(* ===== verification/WebFetch.v ===== *)
(** Requests that the model or a plugin asks for.

    Models [crates/tools/src/web_fetch.rs] (the tool with its cache, redirects and extraction),
    [handle_request] of [crates/tools/src/wasm_component.rs] (requests of a WebAssembly tool) and
    [crates/gateway/src/push_client.rs] (the destination of a push message), over the checks of
    [Ssrf.v].

    URLs are those of the [url] crate, a class here.  A fetch is a loop over hops; the answers of DNS
    and of the servers are oracles by hop, as both may change between two hops.  What was done is kept
    as a list of events. *)
From S2P Require Import Prelude Json Utf8 ToolArgs Http Ssrf.
Local Open Scope Z_scope.
Local Open Scope result_scope.

(** The [url] crate: [Url::parse], [Url::join], [scheme], [host_str] and [to_string]. *)
Class UrlLib := {
  Url : Type;
  url_parse : str → result Url str;
  url_join : Url → str → result Url str;
  scheme : Url → str;
  host_str : Url → option str;
  url_string : Url → str;
}.

(** [matches!(url.scheme(), "http" | "https")]. *)
Definition is_web (s : str) : bool := str_eqb s (lit "http") || str_eqb s (lit "https").

(** * Extraction *)

Section extraction.
Context `{Unicode, SerdeJson} (to_string_pretty : json → option str) (html2text : str → result str str).

(** [lines.dedup_by(|a, b| a.is_empty() && b.is_empty())]: an element goes when it and the one kept
    before it are empty. *)
Fixpoint dedup_empty (kept : str) (ls : list str) : list str :=
  match ls with
  | [] => []
  | l :: ls => if negb (is_nonempty l) && negb (is_nonempty kept) then dedup_empty kept ls else l :: dedup_empty l ls
  end.
Definition dedup_lines (ls : list str) : list str := match ls with [] => [] | l :: ls => l :: dedup_empty l ls end.

Definition html_to_text (html : str) : str :=
  let clean (text : str) := trim (join [ch_newline] (dedup_lines (map trim_end (lines text)))) in
  match html2text html with Ok text => clean text | Err _ => clean html end.

Definition extract_content (body content_type requested_mode : str) (use_readability : bool) : str * str :=
  let ct_lower := to_lowercase content_type in
  if contains (lit "json") ct_lower then
    match from_str body with
    | Ok parsed => (match to_string_pretty parsed with Some pretty => pretty | None => body end, lit "json")
    | Err _ => (body, lit "text")
    end
  else if contains (lit "text/plain") ct_lower || negb (contains (lit "html") ct_lower) then (body, lit "text")
  else if use_readability && (str_eqb requested_mode (lit "markdown") || negb (is_nonempty requested_mode))
    then (html_to_text body, lit "markdown")
  else (html_to_text body, lit "text").

Definition truncate_at_char_boundary (s : str) (max : nat) : str :=
  if (utf8_len s <=? max)%nat then s else prefix_bytes s (floor_boundary s max).
End extraction.

(** * The tool *)

Section fetch.
Context `{Unicode, SerdeJson, NetParse, UrlLib}.
Context {Net : Type} (net_contains : Net → IpAddr → bool) (show_ip : IpAddr → str).
Context (to_string_pretty : json → option str) (html2text : str → result str str).

(** What a server answers: the status, a header that is text, and the body if it arrives. *)
Record Response := { status : Z; resp_header : str → option str; resp_text : result str str }.
Definition is_redirection (s : Z) : bool := between 300 399 s.
Definition is_success (s : Z) : bool := between 200 299 s.
Context (show_status : Z → str).

Record WebFetchTool := {
  max_chars : nat;
  cache_ttl : Z;
  max_redirects : Z;                 (** [u8] *)
  readability : bool;
  ssrf_allowlist : list Net;
  proxy_url : option str;
  firecrawl_api_key : option str;
  firecrawl_fallback : bool;
}.
Record CacheEntry := { value : json; expires_at : Z }.
Definition Cache : Type := gmap str CacheEntry.

(** The world of one fetch: the upstream proxy, whether a client can be built, DNS and the servers by hop, and
    Firecrawl. *)
Record World := {
  upstream : option str;
  build_client : option str → result unit str;
  dns : nat → Url → result (list IpAddr) str;
  send : nat → Url → option str → result Response str;
  scrape : Url → str → result (option str) str;
}.

(** A lookup whose answer passed, and a request. *)
Inductive event := Checked (u : Url) (answer : result (list IpAddr) str) | Sent (u : Url) (lang : option str).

• TASK BRIEF: Extract the lines above from the one containing "send : nat →" to the last line, both included, exactly as written.

• EXERCISE OUTPUT:
  send : nat → Url → option str → result Response str;
  scrape : Url → str → result (option str) str;
}.

(** A lookup whose answer passed, and a request. *)
Inductive event := Checked (u : Url) (answer : result (list IpAddr) str) | Sent (u : Url) (lang : option str).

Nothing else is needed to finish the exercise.